--- Records to use Enclosed Below ---

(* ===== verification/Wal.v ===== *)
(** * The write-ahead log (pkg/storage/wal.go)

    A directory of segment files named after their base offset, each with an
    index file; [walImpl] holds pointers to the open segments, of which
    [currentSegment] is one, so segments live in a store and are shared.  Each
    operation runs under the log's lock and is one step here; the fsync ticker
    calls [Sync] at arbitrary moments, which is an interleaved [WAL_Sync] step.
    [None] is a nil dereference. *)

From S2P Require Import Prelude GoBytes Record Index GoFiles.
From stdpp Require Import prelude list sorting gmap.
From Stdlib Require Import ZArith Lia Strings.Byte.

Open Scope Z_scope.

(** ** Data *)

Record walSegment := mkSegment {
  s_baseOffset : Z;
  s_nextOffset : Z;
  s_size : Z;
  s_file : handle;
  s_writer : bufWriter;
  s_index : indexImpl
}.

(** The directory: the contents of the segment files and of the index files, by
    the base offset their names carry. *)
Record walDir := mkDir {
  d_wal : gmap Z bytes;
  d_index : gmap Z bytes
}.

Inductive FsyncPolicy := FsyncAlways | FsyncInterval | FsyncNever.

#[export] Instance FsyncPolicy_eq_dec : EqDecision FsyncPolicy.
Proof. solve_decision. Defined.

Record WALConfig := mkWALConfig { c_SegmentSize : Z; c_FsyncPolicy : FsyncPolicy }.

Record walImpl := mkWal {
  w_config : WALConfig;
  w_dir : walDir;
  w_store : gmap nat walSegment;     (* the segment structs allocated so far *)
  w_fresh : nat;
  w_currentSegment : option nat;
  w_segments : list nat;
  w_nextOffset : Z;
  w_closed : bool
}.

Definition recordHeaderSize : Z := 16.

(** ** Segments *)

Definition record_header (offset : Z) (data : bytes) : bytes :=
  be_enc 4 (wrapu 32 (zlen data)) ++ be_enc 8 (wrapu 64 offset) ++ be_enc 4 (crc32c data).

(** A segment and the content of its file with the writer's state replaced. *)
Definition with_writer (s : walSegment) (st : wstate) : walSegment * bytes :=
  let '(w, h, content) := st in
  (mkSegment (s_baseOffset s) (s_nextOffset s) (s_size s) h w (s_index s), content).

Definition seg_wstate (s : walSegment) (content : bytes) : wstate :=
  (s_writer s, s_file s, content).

--- End of Enclosed Records to use ---
--- Records to use Enclosed Below ---

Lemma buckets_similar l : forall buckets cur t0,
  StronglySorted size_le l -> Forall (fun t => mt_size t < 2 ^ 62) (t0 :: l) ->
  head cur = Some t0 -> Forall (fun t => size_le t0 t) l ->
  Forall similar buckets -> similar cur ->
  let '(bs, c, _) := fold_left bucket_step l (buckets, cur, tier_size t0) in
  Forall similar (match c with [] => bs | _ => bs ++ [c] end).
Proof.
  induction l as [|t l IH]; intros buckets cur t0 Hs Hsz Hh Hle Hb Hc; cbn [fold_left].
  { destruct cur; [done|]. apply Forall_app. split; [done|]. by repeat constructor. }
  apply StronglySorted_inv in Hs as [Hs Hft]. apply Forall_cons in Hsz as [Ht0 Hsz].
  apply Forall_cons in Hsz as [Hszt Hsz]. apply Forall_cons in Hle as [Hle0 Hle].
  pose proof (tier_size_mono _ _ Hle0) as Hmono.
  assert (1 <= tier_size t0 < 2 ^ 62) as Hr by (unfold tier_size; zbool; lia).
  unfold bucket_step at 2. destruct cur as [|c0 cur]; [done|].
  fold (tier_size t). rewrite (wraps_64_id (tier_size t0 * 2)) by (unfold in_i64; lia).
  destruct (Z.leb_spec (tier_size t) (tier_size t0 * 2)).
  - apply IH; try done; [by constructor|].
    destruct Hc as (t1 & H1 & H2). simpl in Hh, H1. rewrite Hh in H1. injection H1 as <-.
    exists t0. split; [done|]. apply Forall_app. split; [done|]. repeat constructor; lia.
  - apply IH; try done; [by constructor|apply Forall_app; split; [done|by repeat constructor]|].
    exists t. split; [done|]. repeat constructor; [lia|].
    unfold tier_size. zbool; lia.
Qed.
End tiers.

--- End of Enclosed Records to use ---

**Task requirements:**
Please, from the material above, copy only the lines from the line with "(* ===== verification/Wal.v ===== *)" up to and including the line with "[currentSegment] is one, so", exactly as written.

**Solution to this problem:**
(* ===== verification/Wal.v ===== *)
(** * The write-ahead log (pkg/storage/wal.go)

    A directory of segment files named after their base offset, each with an
    index file; [walImpl] holds pointers to the open segments, of which
    [currentSegment] is one, so segments live in a store and are shared.  Each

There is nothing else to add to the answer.